The Puerto Rico senatorial districts (distritos senatoriales) refers to the electoral districts in which Puerto Rico is divided for the purpose of electing 16 of the 27 members of the Senate of Puerto Rico (with the other 11 being elected at-large). The archipelago is currently divided in eight senatorial districts, each based on a similar number of inhabitants, and comprising one or more representative districts—the electoral districts in which Puerto Rico is divided for the elections of the members of the House of Representatives. American citizens may vote only for the district in which they have declared their residence, and only for up to two senators per district by plurality-at-large.

==History==

The first division of senatorial districts occurred in 1917, and came as a result of the signing of the Jones-Shafroth Act. This act allowed for Puerto Ricans to elect their first Senate and provided for the appropriate distribution of the municipalities for their representation in the Senate. Originally, the island was divided in seven senatorial districts.

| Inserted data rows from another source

(** A row is opened, a control changed, and the change confirmed. *)
Lemma edit_session cf `{!Steady cf} st k item name :
  in_step cf st -> jc_editing cf = true -> gr_editing st <> Some k -> values st !! k = Some item ->
  accepted cf f_editing (read_controls cf f_editing (<[0%nat := Str name]> (_createEditRow cf item))) = true ->
  exists st', grid_steps cf st [GRow k; GEditControl 0 (Str name); GUpdate] = JOk st' /\
    values st' = <[k := extend_value item (read_controls cf f_editing (<[0%nat := Str name]> (_createEditRow cf item)))]> (values st).
Proof.
  intros Hs Hed Hk Hv Hacc. cbn [grid_steps].
  destruct (grid_step_simulates cf st (GRow k) Hs) as (st1 & Hst1 & H1 & Hv1). rewrite Hst1. cbn [jthen].
  cbn [actions_of fold_left] in Hv1. cbn [grid_step] in Hst1. rewrite bool_decide_eq_false_2 in Hst1 by done. injection Hst1 as <-.
  assert (exists row, gr_body st !! k = Some row) as [row Hrow].
  { apply lookup_lt_is_Some_2. apply lookup_lt_Some in Hv. unfold values in Hv. by rewrite length_fmap, <- (body_items cf st Hs), length_fmap in Hv. }
  pose proof (body_lookup cf st k row Hs Hrow) as Hd.
  assert (Hit : item_at (gr_store (cancelEdit st)) (jr_item row) = item).
  { pose proof (values_lookup _ _ _ Hd) as Hv'. rewrite Hv in Hv'. injection Hv' as ->. unfold cancelEdit. by destruct (gr_editing st). }
  assert (He : gr_editing (_editRow cf k st) = Some k /\ gr_edit (_editRow cf k st) = _createEditRow cf item).
  { unfold _editRow. rewrite Hrow, Hed. cbn [gr_editing gr_edit put_edit]. by rewrite Hit. }
  destruct He as [He1 He2]. cbn [grid_step]. rewrite He1. cbn [jthen].
  set (st2 := put_edit (Some k) (<[0%nat := Str name]> (gr_edit (_editRow cf k st))) (_editRow cf k st)).
  assert (H2 : in_step cf st2 /\ values st2 = values st).
  { split; [|by rewrite <- Hv1]. destruct H1 as [? ? ? ? Hin]. split; try done. cbn. intros k' [= <-]. by apply Hin. }
  destruct H2 as [H2 Hv2].
  destruct (grid_step_simulates cf st2 GUpdate H2) as (st3 & Hst3 & _ & Hv3). cbn [grid_step] in Hst3. rewrite Hst3.
  exists st3. split; [done|]. rewrite Hv3, Hv2. unfold actions_of. cbn [gr_editing st2 put_edit].
  unfold _getEditedItem. cbn [gr_edit st2 put_edit]. rewrite He2, Hacc, Hv2, Hv. done.
Qed.

Lemma get_path_single item p : get_path item [p] = field item p.
Proof. cbn. by destruct (truthy (field item p)). Qed.

Lemma createEditRow_column name code u p a d :
  a_type code -> _createEditRow create_grid (column_item name code u p a d) = column_controls name code u p a d (Str "").
Proof.
  intros Hc. unfold _createEditRow. cbn [jc_fields create_grid column_config column_fields app List.map].
  unfold _getItemFieldValue. cbn [f_name name_field type_field box_field control_field].
  change (split_dots "name") with ["name"]. change (split_dots "data_type") with ["data_type"].
  change (split_dots "unsigned") with ["unsigned"]. change (split_dots "primary_key") with ["primary_key"].
  change (split_dots "auto_increment") with ["auto_increment"]. change (split_dots "regxs") with ["regxs"].
  rewrite !get_path_single. revert code Hc. apply a_type_forall; by destruct u, p, a, d.
Qed.

(** ** Theorems *)

(** C11: the array of columns in the theorems about the pages is what the operator
    sees in the grid.  Whatever is typed, ticked, chosen, inserted, opened, confirmed,
    cancelled or deleted in the grid, it never throws; the page's array holds what some
    insertions, replacements and removals of rows make of the initial columns; and the
    rows on the screen show exactly the columns of that array, in their order. *)
Theorem grid_implements_columns (editing : bool) (E : env) (load submit : prog unit) (w : world) (items : list val)
    (evs : list gevent) :
  let cf := column_config editing in
  let pg := {| p_action := action; p_load := load; p_handler := handler submit |} in
  w_vars w !! "data" = Some (Arr items) -> Forall (fun v => object v = true) items ->
  exists st acts,
    jthen (render cf items) (fun st => grid_steps cf st evs) = JOk st /\ Forall (fun a => a <> ASubmit) acts /\
    w_vars (steps E pg w (Act <$> acts)) !! "data" = Some (Arr (values st)) /\
    jr_cells <$> gr_body st = cells_of cf <$> values st.
Proof.
  intros cf pg Hw Ho. destruct (render_in_step cf items Ho) as (st0 & -> & H0 & Hv0). cbn [jthen].
  destruct (grid_steps_simulate cf st0 evs H0) as (st & acts & -> & H & Ha & Hv). exists st, acts.
  split_ands; [done|done| |by apply body_cells]. rewrite Hv, Hv0. by apply page_actions.
Qed.

Definition two_columns : list val := [column_item "id" 4 false true true false; column_item "v" 7 false false false true].
Definition columns_world : world := World ∅ {["data" := Arr two_columns]} [] ∅ None [] [].

Lemma grid_implements_columns_witness :
  exists st acts,
    jthen (render create_grid two_columns) (fun st => grid_steps create_grid st [GRow 1; GEditControl 0 (Str "w"); GUpdate]) = JOk st /\
    Forall (fun a => a <> ASubmit) acts /\
    w_vars (steps offline create_page columns_world (Act <$> acts)) !! "data" = Some (Arr (values st)) /\
    jr_cells <$> gr_body st = cells_of create_grid <$> values st.
Proof.
  apply (grid_implements_columns true offline create_load createDataBaseTable columns_world two_columns); [reflexivity|by repeat constructor].
Defined.

(** A column is entered as it was typed.  The button of the insert row refuses a
    column without a name with a message and changes nothing; otherwise it appends the
    column with exactly the name, type and marks of the controls, and clears them.  A
    column that is both dynamic and a primary key is accepted too: the guard against it
    asks for a field [primarykey] that no column has. *)
Theorem column_entered (st : jsgrid) (name : string) (code : Z) (u p a d : bool) (c : val) :
  in_step create_grid st -> a_type code -> gr_insert st = column_controls name code u p a d c ->
  exists st', grid_step create_grid st GInsert = JOk st' /\
    if String.eqb name "" then
      values st' = values st /\ gr_insert st' = gr_insert st /\
      gr_out st' = gr_out st ++ [GAlert ("无效的数据输入!" +:+ nl +:+ "列必须填写")]
    else
      values st' = values st ++ [column_item name code u p a d] /\ gr_insert st' = _createInsertRow create_grid /\
      gr_out st' = gr_out st.
Proof.
  intros Hs Hc Hi. destruct (insertItem_step create_grid st Hs) as (st' & Hst & H' & Hv). exists st'. split; [done|].
  revert Hst Hv. unfold insertItem, actions_of, accepted, _getInsertItem. rewrite Hi, read_column; [|done|apply part_inserting].
  rewrite accepted_column by apply part_inserting. destruct (String.eqb name "") eqn:En.
  - intros [= <-] Hv. by split_ands.
  - change (truthy (field (column_item name code u p a d) "primarykey")) with false. rewrite andb_false_r.
    cbn [jc_controller create_grid column_config ct_insert defaultController].
    unfold finishInsert. change (or_else Undef (column_item name code u p a d)) with (column_item name code u p a d).
    destruct (sound_append st (column_item name code u p a d) (in_step_sound _ _ Hs) eq_refl) as [Hsound _].
    destruct (refresh_in_step create_grid _ Hsound) as (st1 & -> & H1 & Hst1 & Hd1 & _ & _ & Ho1). cbn [jthen]. unfold clearInsert.
    destruct (sound_same st1 (put_insert (_createInsertRow create_grid) st1)) as [Hs2 _]; [done|done|by eapply in_step_sound|].
    destruct (refresh_in_step create_grid _ Hs2) as (st2 & -> & H2 & _ & _ & _ & Hi2 & Ho2). intros [= <-] Hv.
    split_ands; [done|done|]. rewrite Ho2. cbn. by rewrite Ho1.
Qed.

(** Confirming an opened row replaces the name of that column and nothing else, on
    both pages: on the one that creates a table the other controls give back what the
    column had; on the one that edits a table only the name can be changed, whatever
    else the server has put into the column. *)
Theorem column_renamed (editing : bool) (st : jsgrid) (k : nat) (item : val) (name' : string) :
  let cf := column_config editing in
  in_step cf st -> values st !! k = Some item -> gr_editing st <> Some k -> name' <> "" ->
  (editing = true -> exists name code u p a d, a_type code /\ item = column_item name code u p a d) ->
  exists st', grid_steps cf st [GRow k; GEditControl 0 (Str name'); GUpdate] = JOk st' /\
    values st' = <[k := set_prop "name" (Str name') item]> (values st).
Proof.
  intros cf Hs Hval Hk Hne Hit.
  assert (Ho : object item = true).
  { apply is_objects in Hs. rewrite list.Forall_forall in Hs. apply Hs. by apply list_elem_of_lookup_2 in Hval. }
  destruct editing; unfold cf in *.
  - destruct (Hit eq_refl) as (name & code & u & p & a & d & Hc & ->).
    destruct (edit_session create_grid st k (column_item name code u p a d) name' Hs eq_refl Hk Hval) as (st' & Hst & Hv);
      rewrite (createEditRow_column _ _ _ _ _ _ Hc) in *; change (<[0%nat := Str name']> (column_controls name code u p a d (Str ""))) with (column_controls name' code u p a d (Str "")) in *; rewrite read_column in * by (done || apply part_editing).
    + unfold accepted. rewrite accepted_column by apply part_editing. by rewrite (proj2 (String.eqb_neq name' "") Hne).
    + by exists st'.
  - destruct item as [| | | | | |fs]; try done.
    destruct (edit_session edit_grid st k (Obj fs) name' Hs eq_refl Hk Hval) as (st' & Hst & Hv).
    + unfold accepted. cbn. by destruct name'.
    + exists st'. by split.
Qed.

(** The grid as it opens on some columns. *)
Definition opened (cf : jconfig) (items : list val) : jsgrid :=
  match render cf items with JOk st | JThrew st => st end.

Lemma opened_in_step cf `{!Steady cf} items :
  Forall (fun v => object v = true) items -> in_step cf (opened cf items) /\ values (opened cf items) = items.
Proof. intros Ho. unfold opened. by destruct (render_in_step cf items Ho) as (st & -> & H & Hv). Qed.

Lemma column_entered_witness :
  exists st', grid_step create_grid (put_insert (column_controls "at" 9 false true false true Undef) (opened create_grid two_columns)) GInsert = JOk st' /\
    values st' = two_columns ++ [column_item "at" 9 false true false true].
Proof.
  destruct (opened_in_step create_grid two_columns) as [H Hv]; [by repeat constructor|].
  destruct (column_entered (put_insert (column_controls "at" 9 false true false true Undef) (opened create_grid two_columns))
    "at" 9 false true false true Undef) as (st' & Hst & Hv' & _);
    [by destruct H|exists "Date"; by apply (list_elem_of_lookup_2 _ 8)|done|].
  exists st'. split; [done|]. rewrite Hv'. change (values (put_insert _ _)) with (values (opened create_grid two_columns)). by rewrite Hv.
Defined.

Definition served_column : val := Obj [("name", Str "v"); ("data_type", int 7); ("id", int 3)].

Through the years, the distribution of the districts has been revised several times. Although in most cases, the revisions are minor, there have been cases where the changes have been significant. For example, in the redistribution of 1952, an eighth district was added. The redistribution of 1972 was also significant in the way that it rearranged the districts.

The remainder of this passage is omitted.